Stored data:
[Start of Attachment]

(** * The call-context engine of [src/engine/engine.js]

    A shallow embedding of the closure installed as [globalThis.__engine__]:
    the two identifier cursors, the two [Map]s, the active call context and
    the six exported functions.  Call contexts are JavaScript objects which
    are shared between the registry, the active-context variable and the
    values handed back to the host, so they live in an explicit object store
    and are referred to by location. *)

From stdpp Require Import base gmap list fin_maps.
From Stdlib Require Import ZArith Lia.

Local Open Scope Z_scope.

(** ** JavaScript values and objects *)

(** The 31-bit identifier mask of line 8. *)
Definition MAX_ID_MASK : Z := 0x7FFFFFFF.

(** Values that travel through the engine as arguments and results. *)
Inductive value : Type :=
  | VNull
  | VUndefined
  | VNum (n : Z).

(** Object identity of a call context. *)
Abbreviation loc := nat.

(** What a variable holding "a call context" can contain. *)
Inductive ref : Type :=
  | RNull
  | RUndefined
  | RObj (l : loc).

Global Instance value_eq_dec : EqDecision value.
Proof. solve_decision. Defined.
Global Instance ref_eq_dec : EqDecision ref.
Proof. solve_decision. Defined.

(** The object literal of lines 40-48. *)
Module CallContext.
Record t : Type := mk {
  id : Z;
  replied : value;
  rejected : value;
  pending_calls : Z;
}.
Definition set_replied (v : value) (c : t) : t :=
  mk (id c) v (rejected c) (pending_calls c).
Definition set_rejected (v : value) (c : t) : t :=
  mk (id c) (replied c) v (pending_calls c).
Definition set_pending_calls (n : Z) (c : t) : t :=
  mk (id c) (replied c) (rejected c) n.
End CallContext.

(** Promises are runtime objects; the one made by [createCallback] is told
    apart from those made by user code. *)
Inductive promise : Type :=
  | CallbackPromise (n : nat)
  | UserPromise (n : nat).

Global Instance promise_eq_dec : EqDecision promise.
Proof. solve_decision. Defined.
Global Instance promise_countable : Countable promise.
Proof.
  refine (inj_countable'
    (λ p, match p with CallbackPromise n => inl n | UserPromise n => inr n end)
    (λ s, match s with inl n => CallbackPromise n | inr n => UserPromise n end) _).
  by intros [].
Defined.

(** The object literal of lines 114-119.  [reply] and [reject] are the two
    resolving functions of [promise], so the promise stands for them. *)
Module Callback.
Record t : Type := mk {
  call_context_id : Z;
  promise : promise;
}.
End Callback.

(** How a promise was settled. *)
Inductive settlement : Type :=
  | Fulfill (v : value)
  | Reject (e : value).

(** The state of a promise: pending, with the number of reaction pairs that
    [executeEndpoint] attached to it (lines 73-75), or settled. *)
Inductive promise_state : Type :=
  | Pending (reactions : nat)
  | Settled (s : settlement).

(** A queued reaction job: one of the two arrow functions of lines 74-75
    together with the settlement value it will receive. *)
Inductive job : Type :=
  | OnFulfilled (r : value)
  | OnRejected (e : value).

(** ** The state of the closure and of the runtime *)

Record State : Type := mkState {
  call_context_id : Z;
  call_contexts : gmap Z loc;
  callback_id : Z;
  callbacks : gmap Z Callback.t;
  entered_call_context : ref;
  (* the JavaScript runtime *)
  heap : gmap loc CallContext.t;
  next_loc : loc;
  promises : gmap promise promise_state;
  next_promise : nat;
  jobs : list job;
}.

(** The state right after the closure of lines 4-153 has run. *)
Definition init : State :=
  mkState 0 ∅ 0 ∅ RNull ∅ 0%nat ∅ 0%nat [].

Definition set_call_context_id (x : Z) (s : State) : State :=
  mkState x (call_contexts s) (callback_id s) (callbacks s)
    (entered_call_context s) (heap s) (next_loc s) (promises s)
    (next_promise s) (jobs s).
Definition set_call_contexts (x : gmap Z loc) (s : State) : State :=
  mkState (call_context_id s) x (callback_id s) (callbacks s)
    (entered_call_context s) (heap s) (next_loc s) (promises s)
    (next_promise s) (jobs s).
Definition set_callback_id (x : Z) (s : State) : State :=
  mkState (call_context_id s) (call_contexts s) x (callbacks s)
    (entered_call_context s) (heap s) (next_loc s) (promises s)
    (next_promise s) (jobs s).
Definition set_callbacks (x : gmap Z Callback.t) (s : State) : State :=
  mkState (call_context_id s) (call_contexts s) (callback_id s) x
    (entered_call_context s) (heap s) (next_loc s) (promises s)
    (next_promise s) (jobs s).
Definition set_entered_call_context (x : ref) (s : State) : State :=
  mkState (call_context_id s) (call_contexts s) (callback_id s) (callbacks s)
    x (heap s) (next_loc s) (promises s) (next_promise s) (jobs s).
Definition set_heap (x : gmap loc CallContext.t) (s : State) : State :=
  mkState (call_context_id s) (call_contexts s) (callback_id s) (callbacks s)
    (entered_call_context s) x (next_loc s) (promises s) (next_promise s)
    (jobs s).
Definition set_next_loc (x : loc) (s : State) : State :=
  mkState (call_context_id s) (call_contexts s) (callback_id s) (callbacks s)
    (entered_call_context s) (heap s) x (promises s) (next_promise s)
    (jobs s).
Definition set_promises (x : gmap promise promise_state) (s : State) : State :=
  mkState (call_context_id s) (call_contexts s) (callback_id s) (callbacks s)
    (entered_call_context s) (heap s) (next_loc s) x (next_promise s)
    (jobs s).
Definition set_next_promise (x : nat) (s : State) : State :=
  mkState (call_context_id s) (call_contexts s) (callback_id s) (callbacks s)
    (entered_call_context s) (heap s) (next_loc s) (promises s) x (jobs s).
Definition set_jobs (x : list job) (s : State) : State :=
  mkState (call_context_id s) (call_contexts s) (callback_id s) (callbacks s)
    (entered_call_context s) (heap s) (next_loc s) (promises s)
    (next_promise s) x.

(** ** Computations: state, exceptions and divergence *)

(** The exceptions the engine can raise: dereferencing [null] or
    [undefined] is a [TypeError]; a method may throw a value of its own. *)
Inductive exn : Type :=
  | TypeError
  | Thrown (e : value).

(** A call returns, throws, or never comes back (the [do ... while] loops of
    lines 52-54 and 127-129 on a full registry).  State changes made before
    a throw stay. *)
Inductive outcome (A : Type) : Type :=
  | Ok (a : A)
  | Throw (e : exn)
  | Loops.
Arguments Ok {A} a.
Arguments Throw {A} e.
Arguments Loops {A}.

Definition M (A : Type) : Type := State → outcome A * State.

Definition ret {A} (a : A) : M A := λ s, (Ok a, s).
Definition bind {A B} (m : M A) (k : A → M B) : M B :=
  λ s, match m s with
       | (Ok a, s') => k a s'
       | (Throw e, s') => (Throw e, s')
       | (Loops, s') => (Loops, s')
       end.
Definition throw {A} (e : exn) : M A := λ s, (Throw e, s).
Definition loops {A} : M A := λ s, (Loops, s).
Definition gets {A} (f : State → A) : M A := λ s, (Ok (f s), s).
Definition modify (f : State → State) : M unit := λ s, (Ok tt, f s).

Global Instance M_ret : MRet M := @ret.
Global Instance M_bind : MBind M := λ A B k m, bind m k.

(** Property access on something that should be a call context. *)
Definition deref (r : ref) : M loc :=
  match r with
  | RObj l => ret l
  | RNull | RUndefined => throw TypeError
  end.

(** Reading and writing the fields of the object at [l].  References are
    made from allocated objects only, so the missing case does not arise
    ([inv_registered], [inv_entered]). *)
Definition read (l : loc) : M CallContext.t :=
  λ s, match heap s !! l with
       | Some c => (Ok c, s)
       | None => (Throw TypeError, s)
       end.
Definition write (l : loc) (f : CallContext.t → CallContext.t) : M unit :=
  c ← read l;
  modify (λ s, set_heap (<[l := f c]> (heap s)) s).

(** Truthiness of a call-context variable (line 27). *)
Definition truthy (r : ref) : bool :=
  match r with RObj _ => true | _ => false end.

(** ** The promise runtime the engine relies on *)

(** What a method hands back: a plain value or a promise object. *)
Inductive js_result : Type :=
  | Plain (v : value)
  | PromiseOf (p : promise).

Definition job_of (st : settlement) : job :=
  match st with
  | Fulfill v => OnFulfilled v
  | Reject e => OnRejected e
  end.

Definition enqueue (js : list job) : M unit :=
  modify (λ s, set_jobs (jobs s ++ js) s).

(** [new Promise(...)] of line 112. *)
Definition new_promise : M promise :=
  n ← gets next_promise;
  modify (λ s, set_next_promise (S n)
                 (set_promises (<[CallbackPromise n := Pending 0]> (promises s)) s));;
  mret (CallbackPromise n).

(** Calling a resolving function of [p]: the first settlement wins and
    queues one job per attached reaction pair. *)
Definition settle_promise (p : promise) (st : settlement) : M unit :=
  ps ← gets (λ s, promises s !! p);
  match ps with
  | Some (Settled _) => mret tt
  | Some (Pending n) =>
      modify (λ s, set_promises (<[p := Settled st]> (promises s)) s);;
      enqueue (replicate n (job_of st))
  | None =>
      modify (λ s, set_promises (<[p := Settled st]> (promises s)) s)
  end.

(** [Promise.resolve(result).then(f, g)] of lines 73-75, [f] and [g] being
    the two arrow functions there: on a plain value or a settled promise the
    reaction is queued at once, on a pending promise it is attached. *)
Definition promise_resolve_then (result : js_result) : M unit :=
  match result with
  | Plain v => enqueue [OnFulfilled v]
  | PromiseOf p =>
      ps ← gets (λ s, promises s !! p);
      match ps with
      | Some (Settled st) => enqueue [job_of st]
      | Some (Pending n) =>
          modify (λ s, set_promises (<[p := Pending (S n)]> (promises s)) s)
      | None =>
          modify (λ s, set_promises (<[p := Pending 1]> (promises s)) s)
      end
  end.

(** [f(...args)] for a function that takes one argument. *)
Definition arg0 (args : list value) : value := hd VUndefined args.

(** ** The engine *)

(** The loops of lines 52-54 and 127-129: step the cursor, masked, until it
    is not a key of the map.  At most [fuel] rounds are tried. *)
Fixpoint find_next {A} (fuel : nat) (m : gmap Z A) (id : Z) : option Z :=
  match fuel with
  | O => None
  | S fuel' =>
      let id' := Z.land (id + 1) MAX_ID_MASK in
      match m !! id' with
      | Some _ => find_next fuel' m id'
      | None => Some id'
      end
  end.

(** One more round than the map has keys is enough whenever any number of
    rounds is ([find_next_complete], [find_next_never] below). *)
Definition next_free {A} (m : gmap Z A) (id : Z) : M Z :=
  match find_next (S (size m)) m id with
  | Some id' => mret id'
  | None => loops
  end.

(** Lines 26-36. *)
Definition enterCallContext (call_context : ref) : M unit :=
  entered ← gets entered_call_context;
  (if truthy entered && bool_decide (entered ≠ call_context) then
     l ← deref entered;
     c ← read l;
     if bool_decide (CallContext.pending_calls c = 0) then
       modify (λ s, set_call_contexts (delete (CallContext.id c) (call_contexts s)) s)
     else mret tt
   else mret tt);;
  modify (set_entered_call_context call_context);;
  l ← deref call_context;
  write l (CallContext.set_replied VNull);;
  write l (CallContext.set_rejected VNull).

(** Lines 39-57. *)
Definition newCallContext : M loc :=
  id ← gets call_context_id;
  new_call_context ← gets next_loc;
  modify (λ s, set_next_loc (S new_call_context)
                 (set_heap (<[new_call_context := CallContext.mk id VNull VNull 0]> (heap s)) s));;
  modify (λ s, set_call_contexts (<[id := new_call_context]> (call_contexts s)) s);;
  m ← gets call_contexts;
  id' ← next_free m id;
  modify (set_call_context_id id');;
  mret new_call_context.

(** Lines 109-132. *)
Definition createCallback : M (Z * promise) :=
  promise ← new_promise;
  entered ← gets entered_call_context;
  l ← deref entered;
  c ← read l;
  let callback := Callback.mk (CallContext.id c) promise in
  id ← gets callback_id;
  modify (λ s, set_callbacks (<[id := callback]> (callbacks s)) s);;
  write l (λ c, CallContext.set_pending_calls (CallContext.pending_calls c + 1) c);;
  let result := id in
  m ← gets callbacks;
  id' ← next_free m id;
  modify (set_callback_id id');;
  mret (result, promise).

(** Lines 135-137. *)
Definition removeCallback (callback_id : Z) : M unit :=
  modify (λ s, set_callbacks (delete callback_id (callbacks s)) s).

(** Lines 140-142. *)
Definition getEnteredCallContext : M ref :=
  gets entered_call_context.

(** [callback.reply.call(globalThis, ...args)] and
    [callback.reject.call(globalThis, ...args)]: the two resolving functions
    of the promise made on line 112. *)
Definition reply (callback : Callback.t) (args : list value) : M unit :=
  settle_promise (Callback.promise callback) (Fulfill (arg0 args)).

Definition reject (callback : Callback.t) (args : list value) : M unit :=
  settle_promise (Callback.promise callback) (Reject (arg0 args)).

[End of Attachment]

▸ ACTIVITY: Your answer should be the lines of the records that hold the string "list".

▸ TASK RESULT:
From stdpp Require Import base gmap list fin_maps.
  jobs : list job;
Definition set_jobs (x : list job) (s : State) : State :=
Definition enqueue (js : list job) : M unit :=
Definition arg0 (args : list value) : value := hd VUndefined args.
Definition reply (callback : Callback.t) (args : list value) : M unit :=
Definition reject (callback : Callback.t) (args : list value) : M unit :=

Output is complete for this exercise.